* Exercise directions
Transcribe only the part of the listing below that begins at the line containing "Open s l := Some" and runs to its final line, keeping both ends.

BEGIN Records for this task

Lemma leb_dec_cut fuel n k : (k < length (Leb.enc fuel n))%nat -> Leb.dec (take k (Leb.enc fuel n)) = None.
Proof.
  revert n k. induction fuel as [|fuel IH]; intros n [|k]; simpl; try done; [intros; lia|].
  destruct (n <? 128) eqn:E; simpl; [lia|]. intros Hk. pose proof (Z.mod_pos_bound n 128).
  rewrite IH by lia. destruct (n mod 128 + 128 <? 128) eqn:E2; bool_prop; [lia|done].
Qed.
Lemma leb_cut n k rest : (k < length (Leb.pack n))%nat -> Leb.dec (take k (Leb.pack n ++ rest)) = None.
Proof. intros Hk. rewrite take_app_le by lia. by apply leb_dec_cut. Qed.
Lemma leb_length_pos n : (1 <= length (Leb.pack n))%nat.
Proof. unfold Leb.pack. simpl. destruct (n <? 128); simpl; lia. Qed.
Lemma leb_length_two n : 0 <= n -> (length (Leb.pack n) <= 2)%nat <-> n < 2 ^ 14.
Proof.
  intros Hn. unfold Leb.pack. cbn [Leb.enc]. pose proof (Z.div_mod n 128 ltac:(lia)). pose proof (Z.mod_pos_bound n 128 ltac:(lia)).
  destruct (n <? 128) eqn:E1; bool_prop; simpl; [lia|].
  destruct (n / 128 <? 128) eqn:E2; bool_prop; simpl; [lia|].
  destruct (n / 128 / 128 <? 128); simpl; lia.
Qed.
Lemma leb_unpack_full w n b k : 0 <= w -> 2 ^ w <= 128 ^ 10 -> 0 <= n < 2 ^ w -> (length (Leb.pack n) <= k)%nat ->
  Leb.unpack w (take k (Leb.pack n ++ b)) = Some (n, length (Leb.pack n)).
Proof.
  intros Hw Hw2 Hn Hk. rewrite take_app_ge by done. unfold Leb.unpack, Leb.pack. rewrite Leb.dec_enc.
  - destruct (n <? 2 ^ w) eqn:E; [done|]. bool_prop. lia.
  - split; [lia|]. eapply Z.lt_le_trans; [apply Hn|]. done.
Qed.

Lemma leb_wire_laws : WireLaws leb128 lebSize.
Proof.
  assert (forall n k, 0 <= n < 2 ^ 32 -> (k < length (Leb.pack n))%nat -> (length (take k (Leb.pack n)) <= 5)%nat) as Hlen.
  { intros n k Hn Hk. rewrite length_take. pose proof (Leb.length_enc_le 9 4 n ltac:(simpl; lia) ltac:(lia)).
    unfold Leb.pack in *. lia. }
  constructor; cbn [Pack8 Pack32 Pack64 Unpack8 Unpack16 Unpack32 Unpack64 leb128 EncodedSize BufTooSmall lebSize].
  - intros n rest Hn. pose proof (leb_unpack_full 8 n rest (length (Leb.pack n ++ rest))) as H. rewrite take_ge in H by done.
    apply H; [lia|by vm_compute|done|]. rewrite length_app. lia.
  - intros n rest Hn. apply (Leb.unpack_pack 32 4); simpl; lia.
  - intros n rest Hn. apply (Leb.unpack_pack 32 4); simpl; lia.
  - intros n k rest Hn Hk. by apply leb_unpack_full.
  - intros n k rest Hn Hk. unfold Leb.unpack. by rewrite leb_cut.
  - intros n k Hn Hk. rewrite (take_ge (take k _) 5) by (apply Hlen; [exact Hn|exact Hk]). unfold Leb.unpack.
    pose proof (leb_cut n k [] Hk) as E. rewrite app_nil_r in E. by rewrite E.
  - intros b. by destruct b as [|? [|? [|? [|? b]]]].
  - intros b n k H. by apply Leb.unpack_range in H.
  - intros b n k H. by apply Leb.unpack_range in H.
  - done.
  - intros n Hn. split; [apply leb_length_pos|]. apply leb_length_two; lia.
  - intros. apply leb_length_pos.
  - intros n Hn. apply leb_length_two. lia.
Qed.

(** ** A simple cipher

    It adds the number of the letter to every byte. *)
Module Caesar.
#[export] Existing Instances leb128 lebSize.
#[export] Instance caesar : Jess := {|
  Session := Z * Z; Letter := bytes; Identity := unit;
  Close s d := Some (Z.add s.1 <$> d, (s.1 + 1, s.2));
  ToWire l := Some (7 :: l);
  LetterFromWire w := match w with 7 :: l => Some l | _ => None end;
  WireCorrespondence _ _ := Some (0, 0);
  Open s l := Some ((fun x => x - s.2) <$> l, (s.1, s.2 + 1));
|}.
Definition sendOf (s : Session) : Z := s.1.
Definition recvOf (s : Session) : Z := s.2.
Lemma caesar_laws : JessLaws caesar sendOf recvOf eq.
Proof.
  split.
  - intros [s1 s2] [r1 r2] d w s' [= ->]. unfold seal, unseal. simpl. intros [= <- <-]. exists (r1, r2 + 1). split; [|done].
    do 2 f_equal. rewrite <- list_fmap_compose. rewrite <- (list_fmap_id d) at 2. apply list_fmap_ext. intros i x _. simpl. lia.
  - by intros [s1 s2] d w s' [= <- <-].
  - intros [r1 r2] w d r'. unfold unseal. simpl. destruct w as [|x w]; [done|]. intros H. repeat case_step; try done. by simplify_eq/=.
  - intros [s1 s2] d w s' [= <- <-]. simpl. rewrite length_fmap. lia.
Qed.
End Caesar.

END Records for this task

* Response to the exercise
  Open s l := Some ((fun x => x - s.2) <$> l, (s.1, s.2 + 1));
|}.
Definition sendOf (s : Session) : Z := s.1.
Definition recvOf (s : Session) : Z := s.2.
Lemma caesar_laws : JessLaws caesar sendOf recvOf eq.
Proof.
  split.
  - intros [s1 s2] [r1 r2] d w s' [= ->]. unfold seal, unseal. simpl. intros [= <- <-]. exists (r1, r2 + 1). split; [|done].
    do 2 f_equal. rewrite <- list_fmap_compose. rewrite <- (list_fmap_id d) at 2. apply list_fmap_ext. intros i x _. simpl. lia.
  - by intros [s1 s2] d w s' [= <- <-].
  - intros [r1 r2] w d r'. unfold unseal. simpl. destruct w as [|x w]; [done|]. intros H. repeat case_step; try done. by simplify_eq/=.
  - intros [s1 s2] d w s' [= <- <-]. simpl. rewrite length_fmap. lia.
Qed.
End Caesar.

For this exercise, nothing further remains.